## WHAT YOU ARE ASKED TO DO
Nothing but the lines from the one containing "Definition copy_into (dst" to the end of the data should be returned, each exactly as written.

## SUPPLIED DATA
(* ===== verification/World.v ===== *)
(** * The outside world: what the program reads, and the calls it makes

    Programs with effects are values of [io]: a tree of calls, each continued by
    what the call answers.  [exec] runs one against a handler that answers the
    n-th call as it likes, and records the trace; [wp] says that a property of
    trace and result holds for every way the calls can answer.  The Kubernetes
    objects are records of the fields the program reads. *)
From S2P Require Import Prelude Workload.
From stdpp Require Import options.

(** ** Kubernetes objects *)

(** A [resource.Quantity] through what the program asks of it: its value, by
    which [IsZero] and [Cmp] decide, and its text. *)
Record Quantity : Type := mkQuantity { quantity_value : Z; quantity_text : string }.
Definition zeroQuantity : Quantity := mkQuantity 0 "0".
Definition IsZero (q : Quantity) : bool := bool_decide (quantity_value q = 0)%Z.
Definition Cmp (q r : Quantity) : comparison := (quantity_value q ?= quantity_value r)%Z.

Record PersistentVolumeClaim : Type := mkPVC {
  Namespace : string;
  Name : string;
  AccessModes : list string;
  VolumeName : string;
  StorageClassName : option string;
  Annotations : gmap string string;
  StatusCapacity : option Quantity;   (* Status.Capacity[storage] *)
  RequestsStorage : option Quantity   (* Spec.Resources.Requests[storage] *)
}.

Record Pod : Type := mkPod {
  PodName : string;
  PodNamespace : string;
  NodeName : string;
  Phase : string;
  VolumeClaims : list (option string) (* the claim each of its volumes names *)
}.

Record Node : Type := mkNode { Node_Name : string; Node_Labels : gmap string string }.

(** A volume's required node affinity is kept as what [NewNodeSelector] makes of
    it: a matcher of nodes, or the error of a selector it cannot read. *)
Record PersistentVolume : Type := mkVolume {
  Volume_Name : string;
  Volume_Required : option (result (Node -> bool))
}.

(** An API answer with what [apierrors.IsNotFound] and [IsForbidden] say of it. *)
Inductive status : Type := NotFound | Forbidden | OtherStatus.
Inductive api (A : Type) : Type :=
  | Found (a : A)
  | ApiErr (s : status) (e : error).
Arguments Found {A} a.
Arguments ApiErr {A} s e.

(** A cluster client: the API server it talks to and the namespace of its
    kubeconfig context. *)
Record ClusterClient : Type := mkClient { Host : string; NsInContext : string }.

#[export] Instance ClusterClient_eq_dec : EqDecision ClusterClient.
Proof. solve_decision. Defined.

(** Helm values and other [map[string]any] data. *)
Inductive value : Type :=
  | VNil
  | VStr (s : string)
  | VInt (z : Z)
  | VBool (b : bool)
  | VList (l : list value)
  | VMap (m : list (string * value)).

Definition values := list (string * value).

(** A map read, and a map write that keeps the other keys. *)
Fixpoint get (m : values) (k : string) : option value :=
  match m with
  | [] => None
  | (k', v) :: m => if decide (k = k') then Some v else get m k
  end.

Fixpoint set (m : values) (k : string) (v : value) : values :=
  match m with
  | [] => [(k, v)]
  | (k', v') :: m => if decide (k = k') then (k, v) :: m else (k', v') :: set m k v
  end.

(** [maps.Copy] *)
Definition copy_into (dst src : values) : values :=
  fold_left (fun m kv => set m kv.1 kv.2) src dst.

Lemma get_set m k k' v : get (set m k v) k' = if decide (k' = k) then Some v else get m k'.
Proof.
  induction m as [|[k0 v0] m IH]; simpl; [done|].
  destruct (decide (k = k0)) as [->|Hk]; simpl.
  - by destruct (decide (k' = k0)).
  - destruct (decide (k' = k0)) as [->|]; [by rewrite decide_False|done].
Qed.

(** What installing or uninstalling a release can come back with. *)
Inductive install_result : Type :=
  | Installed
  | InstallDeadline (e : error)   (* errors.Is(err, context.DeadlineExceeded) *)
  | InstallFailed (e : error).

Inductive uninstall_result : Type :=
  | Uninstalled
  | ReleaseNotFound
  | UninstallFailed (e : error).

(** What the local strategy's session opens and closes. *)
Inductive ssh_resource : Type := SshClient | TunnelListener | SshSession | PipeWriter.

## EXPECTED ANSWER
Definition copy_into (dst src : values) : values :=
  fold_left (fun m kv => set m kv.1 kv.2) src dst.

Lemma get_set m k k' v : get (set m k v) k' = if decide (k' = k) then Some v else get m k'.
Proof.
  induction m as [|[k0 v0] m IH]; simpl; [done|].
  destruct (decide (k = k0)) as [->|Hk]; simpl.
  - by destruct (decide (k' = k0)).
  - destruct (decide (k' = k0)) as [->|]; [by rewrite decide_False|done].
Qed.

(** What installing or uninstalling a release can come back with. *)
Inductive install_result : Type :=
  | Installed
  | InstallDeadline (e : error)   (* errors.Is(err, context.DeadlineExceeded) *)
  | InstallFailed (e : error).

Inductive uninstall_result : Type :=
  | Uninstalled
  | ReleaseNotFound
  | UninstallFailed (e : error).

(** What the local strategy's session opens and closes. *)
Inductive ssh_resource : Type := SshClient | TunnelListener | SshSession | PipeWriter.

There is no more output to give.